Lemma varint_digit v : 0 <= v ->
  v = Z.land v 127 + Z.shiftr v 7 * 128 /\ 0 <= Z.land v 127 < 128 /\ 0 <= Z.shiftr v 7.
Proof.
  intros Hv. change 127 with (Z.ones 7). rewrite Z.land_ones, Z.shiftr_div_pow2 by lia.
  change (2 ^ 7) with 128. pose proof (Z.div_mod v 128). pose proof (Z.mod_pos_bound v 128).
  pose proof (Z.div_pos v 128). lia.
Qed.

Lemma land_lor_128 b : 0 <= b < 128 -> Z.land (Z.lor b 128) 127 = b /\ Z.land (Z.lor b 128) 128 = 128
  /\ Z.land b 127 = b /\ Z.land b 128 = 0.
Proof.
  intros Hb.
  assert (Hall : forallb (fun n => let b := Z.of_nat n in
      (Z.land (Z.lor b 128) 127 =? b) && (Z.land (Z.lor b 128) 128 =? 128) &&
      (Z.land b 127 =? b) && (Z.land b 128 =? 0)) (seq 0 128) = true) by reflexivity.
  rewrite forallb_forall in Hall. specialize (Hall (Z.to_nat b)).
  rewrite in_seq, Z2Nat.id in Hall by lia. specialize (Hall ltac:(lia)). cbv zeta in Hall. bools. by split_and!.
Qed.

Lemma varint_loop_roundtrip f v acc s g r l :
  (f <= g)%nat -> f <> O -> 0 <= v < 2 ^ (7 * Z.of_nat f) -> 0 <= s < 64 -> v * 2 ^ s < 2 ^ 64 ->
  0 <= acc < 2 ^ s -> reader_at r (Writer_varint_loop f [] v ++ l) ->
  exists r', Reader_varint_loop g r acc s = Ok (acc + v * 2 ^ s, r') /\ reader_at r' l.
Proof.
  revert v acc s g r. induction f as [|f IH]; intros v acc s g r Hg Hf Hv Hs Hvs Hacc Hat; [done|].
  destruct g as [|g]; [lia|]. cbn [Writer_varint_loop Reader_varint_loop] in *.
  destruct (Z.leb_spec 64 s); [lia|].
  destruct (varint_digit v) as (Hd & Hb & Hq); [lia|].
  destruct (land_lor_128 _ Hb) as (L1 & L2 & L3 & L4).
  assert (Hp : 0 < 2 ^ s) by (apply Z.pow_pos_nonneg; lia).
  set (b := Z.land v 127) in *. set (q := Z.shiftr v 7) in *.
  assert (Hw : wrap 64 (Z.shiftl b s) = Z.shiftl b s).
  { apply wrap_small. rewrite Z.shiftl_mul_pow2 by lia. unfold in_width. nia. }
  destruct (Z.eqb_spec q 0) as [Hq0|Hq0].
  - cbn [app] in Hat. destruct (Reader_u8_ok _ _ _ Hat) as (r' & E & Hat'). rewrite E. cbn [rbind].
    rewrite L3, L4, Hw, lor_shiftl_add by lia. cbn. exists r'. split; [|done]. do 2 f_equal. nia.
  - rewrite Writer_varint_loop_app in Hat. cbn [app] in Hat.
    destruct (Reader_u8_ok _ _ _ Hat) as (r' & E & Hat'). rewrite E. cbn [rbind].
    rewrite L1, L2, Hw, lor_shiftl_add by lia. cbn -[Z.pow Z.mul Z.add].
    assert (Hs' : 2 ^ (s + 7) = 2 ^ s * 128) by (rewrite Z.pow_add_r by lia; done).
    destruct (IH q (acc + b * 2 ^ s) (s + 7) g r') as (r'' & E' & Hat''); try done; try nia.
    + intros ->. cbn in Hv. lia.
    + split; [lia|]. replace (7 * Z.of_nat (S f)) with (7 * Z.of_nat f + 7) in Hv by lia.
      rewrite Z.pow_add_r in Hv by lia. change (2 ^ 7) with 128 in Hv. nia.
    + split; [lia|]. apply (Z.pow_lt_mono_r_iff 2); nia.
    + exists r''. rewrite E'. split; [|done]. do 2 f_equal. nia.
Qed.

(** Ten turns of the writer and eleven of the reader are enough fuel: more
    changes nothing. *)
Lemma Writer_varint_fuel k f buf v :
  0 <= v < 2 ^ (7 * Z.of_nat (S f)) -> Writer_varint_loop (S f + k) buf v = Writer_varint_loop (S f) buf v.
Proof.
  revert buf v. induction f as [|f IH]; intros buf v Hv.
  - cbn [Nat.add Writer_varint_loop]. replace (Z.shiftr v 7) with 0; [done|].
    rewrite Z.shiftr_div_pow2, Z.div_small by (try lia; exact Hv). done.
  - change (S (S f) + k)%nat with (S (S f + k)). cbn [Writer_varint_loop].
    destruct (Z.shiftr v 7 =? 0); [done|]. apply IH.
    rewrite Z.shiftr_div_pow2 by lia. split; [apply Z.div_pos; lia|].
    apply Z.div_lt_upper_bound; [lia|]. rewrite <-Z.pow_add_r by lia.
    replace (7 + 7 * Z.of_nat (S f)) with (7 * Z.of_nat (S (S f))) by lia. lia.
Qed.

Lemma Reader_varint_fuel k f r acc s :
  64 <= s + 7 * Z.of_nat f -> Reader_varint_loop (S f + k) r acc s = Reader_varint_loop (S f) r acc s.
Proof.
  revert r acc s. induction f as [|f IH]; intros r acc s Hs.
  - cbn [Nat.add Reader_varint_loop]. destruct (Z.leb_spec 64 s); [done | lia].
  - change (S (S f) + k)%nat with (S (S f + k)). cbn [Reader_varint_loop].
    destruct (64 <=? s); [done|]. destruct (Reader_u8 r) as [[b r1]|]; [|done]. cbn [rbind].
    destruct (Z.land b 128 =? 0); [done|]. apply IH. lia.
Qed.

(** * The module's contracts *)

(** LEB128 round trip: for every [u64] the reader returns the value the
    writer was given and stops exactly behind its bytes; neither loop needs
    more turns than the fuel of its definition. *)
Theorem varint_roundtrip w v l r :
  is_u64 v -> reader_at r (w_buf (Writer_varint w v) ++ l) ->
  (exists r0 r', Reader_take r (zlen (w_buf w)) = Ok (w_buf w, r0) /\
     Reader_varint r0 = Ok (v, r') /\ reader_at r' l) /\
  (forall k, Writer_varint_loop (10 + k) (w_buf w) v = w_buf (Writer_varint w v)) /\
  (forall k r, Reader_varint_loop (11 + k) r 0 0 = Reader_varint r).
Proof.
  intros Hv Hat. split_and!.
  - cbn [Writer_varint w_buf] in Hat. rewrite Writer_varint_loop_app, <-app_assoc in Hat.
    destruct (Reader_take_ok _ _ _ _ Hat eq_refl) as (r0 & E0 & Hat0). exists r0.
    edestruct (varint_loop_roundtrip 10 v 0 0 11) as (r' & E & Hat'); [..|exact Hat0|]; try lia.
    + split; [apply Hv|]. destruct Hv. change (2 ^ (7 * Z.of_nat 10)) with (2 ^ 70). lia.
    + destruct Hv. lia.
    + exists r'. unfold Reader_varint. rewrite E, Z.add_0_l, Z.mul_1_r. by split_and!.
  - intros k. apply (Writer_varint_fuel k 9). destruct Hv.
    change (2 ^ (7 * Z.of_nat 10)) with (2 ^ 70). lia.
  - intros k r'. apply (Reader_varint_fuel k 10). lia.
Qed.

Lemma varint_roundtrip_witness :
  exists r0 r', Reader_take (Reader_new [9; 172; 2]) 1 = Ok ([9], r0) /\
     Reader_varint r0 = Ok (300, r') /\ reader_at r' [].
Proof.
  refine (proj1 (varint_roundtrip {| w_buf := [9] |} 300 [] (Reader_new [9; 172; 2]) _ _)).
  - width.
  - apply Reader_new_at. vm_compute. reflexivity.
Defined.

(** Length-prefixed byte strings: [bytes32] refuses only what a [u32]
    length cannot describe, and [bytes32_capped] returns exactly the bytes
    written when they respect the cap, [TooLong] when they do not. *)
Theorem bytes32_roundtrip b w cap l r w' :
  Writer_bytes32 w b = Ok w' -> reader_at r (w_buf w' ++ l) ->
  zlen b < 2 ^ 32 /\
  exists r0, Reader_take r (zlen (w_buf w)) = Ok (w_buf w, r0) /\
    if zlen b <=? cap
    then exists r', Reader_bytes32_capped r0 cap = Ok (b, r') /\ reader_at r' l
    else Reader_bytes32_capped r0 cap = Err TooLong.
Proof.
  intros Hw Hat. unfold Writer_bytes32 in Hw. inv_ok Hw. bools. split; [done|].
  cbn [Writer_bytes Writer_u32 w_buf] in Hat. rewrite <-!app_assoc in Hat.
  destruct (Reader_take_ok _ _ _ _ Hat eq_refl) as (r0 & E0 & Hat0). exists r0. split; [done|].
  pose proof (zlen_nonneg b).
  destruct (Reader_u32_ok _ _ _ Hat0 ltac:(width)) as (r1 & E1 & Hat1).
  unfold Reader_bytes32_capped. rewrite E1. cbn [rbind].
  destruct (Z.leb_spec (zlen b) cap); [|destruct (Z.ltb_spec cap (zlen b)); [done | lia]].
  pass_if. by apply Reader_take_ok.
Qed.

Lemma bytes32_roundtrip_witness :
  zlen [7; 8] < 2 ^ 32 /\
  exists r0, Reader_take (Reader_new [2; 0; 0; 0; 7; 8; 9]) 0 = Ok ([], r0) /\
    exists r', Reader_bytes32_capped r0 2 = Ok ([7; 8], r') /\ reader_at r' [9].
Proof.
  refine (bytes32_roundtrip [7; 8] Writer_new 2 [9] (Reader_new [2; 0; 0; 0; 7; 8; 9])
            {| w_buf := [2; 0; 0; 0; 7; 8] |} _ _).
  - vm_compute. reflexivity.
  - apply Reader_new_at. vm_compute. reflexivity.
Defined.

----

▶ **DIRECTIONS**
Return all lines of the material that have "exists" in them.

▶ **YOUR RESPONSE**
  exists r', Reader_varint_loop g r acc s = Ok (acc + v * 2 ^ s, r') /\ reader_at r' l.
    rewrite L3, L4, Hw, lor_shiftl_add by lia. cbn. exists r'. split; [|done]. do 2 f_equal. nia.
    + exists r''. rewrite E'. split; [|done]. do 2 f_equal. nia.
  (exists r0 r', Reader_take r (zlen (w_buf w)) = Ok (w_buf w, r0) /\
    destruct (Reader_take_ok _ _ _ _ Hat eq_refl) as (r0 & E0 & Hat0). exists r0.
    + exists r'. unfold Reader_varint. rewrite E, Z.add_0_l, Z.mul_1_r. by split_and!.
  exists r0 r', Reader_take (Reader_new [9; 172; 2]) 1 = Ok ([9], r0) /\
  exists r0, Reader_take r (zlen (w_buf w)) = Ok (w_buf w, r0) /\
    then exists r', Reader_bytes32_capped r0 cap = Ok (b, r') /\ reader_at r' l
  destruct (Reader_take_ok _ _ _ _ Hat eq_refl) as (r0 & E0 & Hat0). exists r0. split; [done|].
  exists r0, Reader_take (Reader_new [2; 0; 0; 0; 7; 8; 9]) 0 = Ok ([], r0) /\
    exists r', Reader_bytes32_capped r0 2 = Ok ([7; 8], r') /\ reader_at r' [9].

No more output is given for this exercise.